Many retailers have already vowed to stop selling bottles containing BPA. And in March, the leading six baby bottle manufacturers — Avent, Disney First Years, Gerber, Dr. Brown, Playtex and Evenflo — agreed to end its use. Nalgene, which manufactures popular brightly colored plastic water bottles, has also stopped using BPA.
So is Minnesota’s law still needed? The answer, according to advocates, is yes. “...The most significant reason is that not all retailers have agreed to stop carrying BPA free bottles — like dollar stores. Parents shouldn’t have to keep a list of where it is safe to shop,’’ said Deanna White, program director for Clean Water Action of Minnesota.

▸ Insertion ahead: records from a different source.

Definition SEALED_BIT (pw : pointer_width) : Z := Z.shiftl 1 (bits pw - 1).
Definition WAITING_BIT (pw : pointer_width) : Z := Z.shiftr (SEALED_BIT pw) 1.
Definition ACTIVE_COUNT_MASK (pw : pointer_width) : Z := WAITING_BIT pw - 1.

(** [AtomicUsize::try_update]: the closure sees the current word; [Some next]
    stores it and returns [Ok] of the previous word, [None] returns [Err]. *)
Definition try_update (f : Z -> outcome (option Z)) (c : SealableCounter)
  : outcome (result Z Z * SealableCounter) :=
  let* o := f (state c) in
  match o with
  | Some next => Done (Ok (state c), {| state := next |})
  | None => Done (Err (state c), c)
  end.

(** [AtomicUsize::compare_exchange]. *)
Definition compare_exchange (current new : Z) (c : SealableCounter)
  : result Z Z * SealableCounter :=
  if state c =? current then (Ok (state c), {| state := new |})
  else (Err (state c), c).

Definition of_transition (o : TransitionOutcome Z) : outcome (option Z) :=
  match o with
  | Success next => Done (Some next)
  | Rejected => Done None
  | FailStop => Aborted
  end.

Section Ops.
Context (pw : pointer_width).

Definition acquire_update (s : Z) : outcome (option Z) :=
  of_transition (acquire_step pw s).

Definition release_update (s : Z) : outcome (option Z) :=
  of_transition (release_step pw s).

Definition release_without_notification_update (s : Z) : outcome (option Z) :=
  of_transition (release_without_notification_step pw s).

Definition release_outcome (previous : Z) : ReleaseOutcome :=
  release_outcome_step pw previous.

Definition reopen_update (s : Z) : outcome (option Z) :=
  of_transition (reopen_step pw s).

Definition new_open : SealableCounter := {| state := 0 |}.
Definition new_sealed : SealableCounter := {| state := SEALED_BIT pw |}.

Definition try_acquire (c : SealableCounter)
  : outcome (result unit Sealed_error * SealableCounter) :=
  let* (r, c') := try_update acquire_update c in
  Done (match r with Ok _ => Ok tt | Err _ => Err Sealed end, c').

Definition release (c : SealableCounter) : outcome (ReleaseOutcome * SealableCounter) :=
  let* (r, c') := try_update release_update c in
  match r with
  | Ok previous => Done (release_outcome previous, c')
  | Err _ => Aborted
  end.

Definition try_release_without_notification (c : SealableCounter)
  : outcome (option ReleaseOutcome * SealableCounter) :=
  let* (r, c') := try_update release_without_notification_update c in
  Done (match r with Ok previous => Some (release_outcome previous) | Err _ => None end, c').

Definition mark_waiting (c : SealableCounter) : Z * SealableCounter :=
  (Z.land (state c) (ACTIVE_COUNT_MASK pw),
   {| state := Z.lor (state c) (WAITING_BIT pw) |}).

Definition seal (c : SealableCounter) : SealableCounter :=
  {| state := Z.lor (state c) (SEALED_BIT pw) |}.

(** [try_idle_seal!] loads the word and then exchanges it; [observed] is the
    loaded value, which another thread may have outdated. *)
Definition try_idle_seal (observed : Z) (c : SealableCounter) : bool * SealableCounter :=
  match idle_seal_logic observed (SEALED_BIT pw) (ACTIVE_COUNT_MASK pw) with
  | Some next => let '(r, c') := compare_exchange observed next c in (is_ok r, c')
  | None => (false, c)
  end.

Definition try_seal_if_idle (c : SealableCounter) : bool * SealableCounter :=
  try_idle_seal (state c) c.

Definition undo_idle_seal (c : SealableCounter)
  : outcome (result unit Reopen_error * SealableCounter) :=
  let* (r, c') :=
    try_update (fun s => Done (undo_idle_seal_logic pw s (SEALED_BIT pw) (ACTIVE_COUNT_MASK pw))) c in
  Done (match r with Ok _ => Ok tt | Err _ => Err ReopenError end, c').

Definition reopen (c : SealableCounter) : outcome (result unit Reopen_error * SealableCounter) :=
  let* (r, c') := try_update reopen_update c in
  Done (match r with Ok _ => Ok tt | Err _ => Err ReopenError end, c').

Definition is_sealed (c : SealableCounter) : bool :=
  negb (Z.land (state c) (SEALED_BIT pw) =? 0).

Definition active (c : SealableCounter) : Z :=
  Z.land (state c) (ACTIVE_COUNT_MASK pw).

End Ops.
End Counter.

(** ** Abstract specification

    What the packed word stands for, and the specified effect of every
    operation on it. *)
Module Spec.

Record view : Type := View { sealed : bool; waiting : bool; count : Z }.

#[export] Instance view_eq_dec : EqDecision view.
Proof. solve_decision. Defined.

Definition max_count (pw : pointer_width) : Z := 2 ^ (bits pw - 2) - 1.

Definition valid (pw : pointer_width) (v : view) : Prop := 0 <= count v <= max_count pw.

Definition decode (pw : pointer_width) (s : Z) : view :=
  View (Z.testbit s (bits pw - 1)) (Z.testbit s (bits pw - 2)) (s mod 2 ^ (bits pw - 2)).

Definition encode (pw : pointer_width) (v : view) : Z :=
  count v + (Z.b2z (waiting v) + 2 * Z.b2z (sealed v)) * 2 ^ (bits pw - 2).

Definition acquire (pw : pointer_width) (v : view) : TransitionOutcome view :=
  if sealed v then Rejected
  else if count v =? max_count pw then FailStop
  else Success (View false (waiting v) (count v + 1)).

Definition release (v : view) : TransitionOutcome view :=
  if count v =? 0 then FailStop else Success (View (sealed v) (waiting v) (count v - 1)).

Definition release_without_notification (v : view) : TransitionOutcome view :=
  if count v =? 0 then FailStop
  else if (count v =? 1) && waiting v then Rejected
  else Success (View (sealed v) (waiting v) (count v - 1)).

Definition release_outcome (v : view) : ReleaseOutcome :=
  if count v =? 1 then BecameIdle else StillActive.

Definition reopen (v : view) : TransitionOutcome view :=
  if sealed v && (count v =? 0) then Success (View false false 0) else Rejected.

Definition seal (v : view) : view := View true (waiting v) (count v).
Definition mark_waiting (v : view) : view := View (sealed v) true (count v).

Definition idle_seal (v : view) : option view :=
  if negb (sealed v) && (count v =? 0) then Some (View true (waiting v) 0) else None.

Definition undo_idle_seal (v : view) : option view :=
  if sealed v && (count v =? 0) then Some (View false (waiting v) 0) else None.

Definition tmap {A B} (f : A -> B) (o : TransitionOutcome A) : TransitionOutcome B :=
  match o with
  | Success a => Success (f a)
  | Rejected => Rejected
  | FailStop => FailStop
  end.

End Spec.

(** ** The packed word implements the specification *)
Section Refinement.
Context (pw : pointer_width).
Import Spec.

Abbreviation k := (bits pw - 2).

Lemma bits_ge : 3 <= bits pw.
Proof. by destruct pw. Qed.

Lemma k_nonneg : 0 <= k.
Proof. pose proof bits_ge. lia. Qed.

Lemma pow_bits : 2 ^ bits pw = 4 * 2 ^ k.
Proof. destruct pw; reflexivity. Qed.

Definition flags (v : view) : Z := Z.b2z (waiting v) + 2 * Z.b2z (sealed v).

Lemma encode_packed v : encode pw v = count v + flags v * 2 ^ k.
Proof. done. Qed.

Lemma flags_bounds v : 0 <= flags v <= 3.
Proof. destruct v as [[] [] ?]; unfold flags; simpl; lia. Qed.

Although the marketplace has responded to consumer concerns, some Congressional lawmakers have proposed BPA bans. The spotlight put on the safety of chemicals in consumer products is welcome. Far too often, there’s been little oversight before use. And when a big study by the U.S. Centers for Disease Control and Prevention found detectable BPA levels in 93 percent of people tested, that’s a concern.
Criticism of the the FDA pronouncement on BPA safety raised valid concerns about industry influence on the agency’s decision. Meanwhile, an organization called the National Toxicology Program, part of the National Institutes of Health, concluded that the possibility of adverse health effects from BPA “cannot be dismissed.” Until there's more consensus, the Minnesota measure is a cautious but prudent step.